Directions for this task ->
Go from the first line below to the one with "Theorem operations_refine_accounts o" and print each line exactly.

^^^^

(** C24: Every operation of user administration refines the transitions of one account:
    it returns after committing exactly the change its validated input asks for, on the
    account it names, with every other account as it was and one audit row that names
    actor, action, account and the hashes of the facts before and after; or returns that
    the account is so already, having written nothing; or throws having written nothing,
    except that a commit whose answer was lost may have taken effect, completely. *)
Theorem operations_refine_accounts o env n d r n' d' :
  run o env n d = (r, (n', d')) → well_formed d →
  match r with
  | Ok res => if auditMode res then performed o res d d' else d' = d ∧ already res d
  | Throw e => d' = d ∨ (e = fault commitFailed ∧ ∃ res, auditMode res ≠ None ∧ performed o res d d')
  end.
Proof.
  intros Hr W. pose proof (run_answers o env n d r n' d' Hr W) as Ha. destruct r as [res|e]; cbn in Ha.
  - destruct (auditMode res); [by destruct Ha|done].
  - destruct Ha as [->|(-> & res & Hm & Hp & _)]; eauto 6.
Qed.

(** One operation of anybody, on any input, in any environment. *)
Definition admin_step d d' : Prop := ∃ o env n r n', run o env n d = (r, (n', d')).

Definition administered d : Prop := ∃ i a, account_in d i = Some a ∧ isActiveAdmin a = true.

(** What a state keeps of an earlier one. *)
Definition upheld d d' : Prop :=
  well_formed d' ∧ kept d d' ∧ (administered d → administered d') ∧
  (verifies (db_audit d) → verifies (db_audit d')) ∧
  ∃ rows, audit_log (db_audit d') = audit_log (db_audit d) ++ rows.

Lemma upheld_refl d : well_formed d → upheld d d.
Proof. intros W. split; [done|]. split; [done|]. split; [done|]. split; [done|]. exists []. by rewrite app_nil_r. Qed.

Lemma upheld_trans d e f : upheld d e → upheld e f → upheld d f.
Proof.
  intros (W1 & K1 & A1 & V1 & rs & L1) (W2 & K2 & A2 & V2 & ss & L2).
  split; [done|]. split; [by transitivity e|]. split; [auto|]. split; [auto|].
  exists (rs ++ ss). by rewrite L2, L1, app_assoc.
Qed.

Lemma harmless_upheld res d d' : well_formed d → harmless res d d' → upheld d d'.
Proof.
  intros W ((a' & Ha' & W' & K & Hs) & Ho & Hv & Hl). split; [done|]. split; [done|]. split; [|done].
  intros (i & a & Ha & Hadm). destruct (sql_eq i (res_userId res)) eqn:Ei.
  - rewrite (account_in_eq d _ _ Ei) in Ha. destruct (Hs a Ha Hadm) as [Hnew|(j & b & Hj & Hb & Hbadm)].
    + by exists (res_userId res), a'.
    + exists j, b. by rewrite Ho.
  - exists i, a. by rewrite Ho.
Qed.

Lemma admin_step_upheld d d' : admin_step d d' → well_formed d → upheld d d'.
Proof.
  intros (o & env & n & r & n' & Hr) W. pose proof (run_answers o env n d r n' d' Hr W) as Ha.
  destruct r as [res|e]; cbn in Ha.
  - destruct (auditMode res); [|destruct Ha as [-> _]; by apply upheld_refl].
    destruct Ha as [_ Ha]. by apply (harmless_upheld res).
  - destruct Ha as [->|(_ & res & _ & _ & Ha)]; [by apply upheld_refl|by apply (harmless_upheld res)].
Qed.

Lemma admin_steps_upheld d d' : rtc admin_step d d' → well_formed d → upheld d d'.
Proof.
  induction 1 as [d|d e f Hstep _ IH]; intros W; [by apply upheld_refl|].
  apply admin_step_upheld in Hstep; [|done]. pose proof Hstep as (We & _). apply (upheld_trans d e f); [done|]. by apply IH.
Qed.
(* ===== verification/UserSession.v ===== *)
(** * Sessions

    [src/auth/userSession.ts], the per-request gate of
    [src/http/enterpriseDashboardServer.ts], and the reads of
    [src/adapters/mysqlUserCredentialRepo.ts]: which tokens are accepted, until when,
    and what an account's change of state does to those it was given. *)

From Stdlib Require Import Ascii.
From S2P Require Import Prelude JsText Regex CanonicalJson Scoring Sql AuditChain Credentials UserAdmin UserStore UserEffects UserLifecycle UserSafety UserGuarantees.

Local Open Scope string_scope.
Local Open Scope list_scope.
#[global] Open Scope Z_scope.

(** ** The wire *)

(** What [node:crypto], [Buffer] and [JSON] do to a token. *)
Class WireFormat : Type := {
  (** [createHmac('sha256', secret).update(payload).digest('base64url')] *)
  hmac : string → string → string;
  (** [Buffer.from(s).toString('base64url')], and the bytes of [Buffer.from(s, 'base64url')] *)
  toBase64Url : string → string;
  fromBase64Url : string → string;
  (** [JSON.parse(bytes.toString('utf8'))], [None] when it throws *)
  json_parse : string → option value;
}.

Definition url_char (c : ascii) : bool :=
  let z := code c in
  is_digit c || ((65 <=? z) && (z <=? 90)) || ((97 <=? z) && (z <=? 122)) || (z =? 95) || (z =? 45).

(** What the documentation of the encoding promises. *)
Class WireLaws `(WireFormat) : Prop := {
  hmac_shape secret payload :
    String.length (hmac secret payload) = 43%nat ∧ str_forallb url_char (hmac secret payload) = true;
  toBase64Url_chars s : str_forallb url_char (toBase64Url s) = true;
  toBase64Url_length s : (String.length s ≤ String.length (toBase64Url s) ≤ 2 * String.length s)%nat;
  from_toBase64Url s : fromBase64Url (toBase64Url s) = s;
}.

(** ** Tokens *)

Definition VERSION : Z := 1.
Definition SESSION_MIN_SECRET_LENGTH : Z := 32.
Definition SESSION_MAX_TTL_SECONDS : Z := 12 * 60 * 60.
Definition SESSION_MAX_TOKEN_LENGTH : Z := 1024.
Definition CLOCK_SKEW_SECONDS : Z := 60.

Record UserSessionClaims : Type := Claims { sub : string; sv : Z; iat : Z; exp : Z }.

Definition isSessionVersion (v : value) : option Z :=
  z ← isInteger v; if 1 <=? z then Some z else None.

Section Tokens.
Context `{WireFormat}.

Definition signature (payload secret : string) : string := hmac secret payload.

Definition assertSecret (secret : value) : Prelude.result CredentialError string :=
  match secret with
  | VStr s => if units s <? SESSION_MIN_SECRET_LENGTH then Throw (CredError SESSION_SECRET_WEAK) else Ok s
  | _ => Throw (CredError SESSION_SECRET_WEAK)
  end.

(** Integers below 10^21 print as their digits. *)
Definition claims_json (c : UserSessionClaims) : json :=
  JObj [("v", jint VERSION); ("sub", JStr (sub c)); ("sv", jint (sv c)); ("iat", jint (iat c)); ("exp", jint (exp c))].

(** The instant is in milliseconds. *)
Definition issueUserSession (userId sessionVersion secret ttlSeconds : value) (now : Z)
    : Prelude.result CredentialError string :=
  secret ← assertSecret secret;
  match isInteger ttlSeconds with
  | Some ttl =>
      if (ttl <? 1) || (SESSION_MAX_TTL_SECONDS <? ttl) then Throw (CredError SESSION_TTL_OUT_OF_RANGE)
      else match isUserId userId, isSessionVersion sessionVersion with
           | Some id, Some version =>
               let issuedAt := now / 1000 in
               let body := toBase64Url (print (claims_json (Claims id version issuedAt (issuedAt + ttl)))) in
               Ok (body +:+ "." +:+ signature body secret)
           | _, _ => Throw (CredError SESSION_INVALID)
           end
  | None => Throw (CredError SESSION_TTL_OUT_OF_RANGE)
  end.

(** The claims of a parsed payload. *)
Definition claims_of (parsed : value) : option UserSessionClaims :=
  match parsed with
  | VObj es =>
      if bool_decide (isInteger (get es "v") = Some VERSION) then
        match isUserId (get es "sub"), isSessionVersion (get es "sv"), isInteger (get es "iat"), isInteger (get es "exp") with
        | Some sub, Some sv, Some iat, Some exp => Some (Claims sub sv iat exp)
        | _, _, _, _ => None
        end
      else None
  | _ => None
  end.

(** The body of a token whose signature verifies. *)
Definition authentic (token secret : string) : option string :=
  if bool_decide (token = "") || (SESSION_MAX_TOKEN_LENGTH <? units token) then None
  else match split_on "."%char token with
       | [body; supplied] =>
           if bool_decide (body = "") || bool_decide (supplied = "") then None
           else if String.eqb supplied (signature body secret) then Some body else None
       | _ => None
       end.

Definition timely (c : UserSessionClaims) (now : Z) : bool :=
  let nowSeconds := now / 1000 in
  negb (exp c <=? nowSeconds) && negb (nowSeconds + CLOCK_SKEW_SECONDS <? iat c) &&
  negb (exp c <=? iat c) && negb (SESSION_MAX_TTL_SECONDS <? exp c - iat c).

Definition verifyUserSession (token secret : value) (now : Z)
    : Prelude.result CredentialError (option UserSessionClaims) :=
  secret ← assertSecret secret;
  Ok (match token with
      | VStr token =>
          body ← authentic token secret;
          parsed ← json_parse (fromBase64Url body);
          c ← claims_of parsed;
          if timely c now then Some c else None
      | _ => None
      end).
End Tokens.

(** ** The account behind a token *)

Record CredentialSessionState : Type := SessionState {
  st_id : string;
  st_status : string;
  st_credentialStatus : string;
  st_sessionVersion : Z;
}.

Definition isSessionCurrent (claims : option UserSessionClaims) (state : option CredentialSessionState) : bool :=
  match claims, state with
  | Some c, Some s =>
      String.eqb (sub c) (st_id s) && (sv c =? st_sessionVersion s) &&
      String.eqb (st_status s) "active" && String.eqb (st_credentialStatus s) "active"
  | _, _ => false
  end.

(** A database that holds the account tables. *)
Class AccountStore (D : Type) : Type := {
  accounts : D → UserDb;
  set_accounts : UserDb → D → D;
  accounts_get_set a d : accounts (set_accounts a d) = a;
  accounts_set_get d : set_accounts (accounts d) d = d;
}.

#[export] Instance UserDb_accounts : AccountStore UserDb.
Proof. by refine {| accounts := fun d => d; set_accounts := fun a _ => a |}. Defined.

Definition on_accounts {D A} `{AccountStore D} (st : statement A) (time : Z) (d : D)
    : Prelude.result sql_error (A * D) :=
  '(x, a) ← st time (accounts d); Ok (x, set_accounts a d).

Record CredentialUser : Type := CredentialAccount {
  cu_id : string;
  cu_usernameNormalized : string;
  cu_email : option string;
  cu_status : string;
  cu_credentialStatus : string;
  cu_passwordHash : string;
  cu_sessionVersion : Z;
  cu_maxSensitivityTier : string;
  cu_roles : list string;
}.

Section Repository.
Context `{C : Collation, M : CaseMapping}.

(** The driver answers the column as an integer. *)
Definition toSessionVersion (v : Z) : option Z :=
  if (1 <=? v) && (v <=? MAX_SESSION_VERSION) then Some v else None.

(** [kaudit_user u JOIN kaudit_user_credential c ON c.user_id = u.id WHERE u.kind = 'user'] *)
Definition people (d : UserDb) : list (UserRow * CredentialRow) :=
  u ← users d; c ← credentials_of d (u_id u); if sql_eq (u_kind u) "user" then [(u, c)] else [].

Definition selectSessionState (id : string) : statement (list (UserRow * CredentialRow)) :=
  fun _ d => Ok (take 1 (where_ (fun p => sql_eq (u_id p.1) id) (people d)), d).

Definition mapSessionState (row : option (UserRow * CredentialRow)) : option CredentialSessionState :=
  '(u, c) ← row;
  version ← toSessionVersion (session_version c);
  id ← isUserId (VStr (u_id u));
  Some (SessionState id (u_status u) (c_status c) version).

(** Codes that are equal in the collation are one. *)
Fixpoint distinct_codes (codes : list string) : list string :=
  match codes with
  | [] => []
  | c :: codes => c :: filter (fun x => sql_eq c x = false) (distinct_codes codes)
  end.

^^^^

Solution below ->
(** C24: Every operation of user administration refines the transitions of one account:
    it returns after committing exactly the change its validated input asks for, on the
    account it names, with every other account as it was and one audit row that names
    actor, action, account and the hashes of the facts before and after; or returns that
    the account is so already, having written nothing; or throws having written nothing,
    except that a commit whose answer was lost may have taken effect, completely. *)
Theorem operations_refine_accounts o env n d r n' d' :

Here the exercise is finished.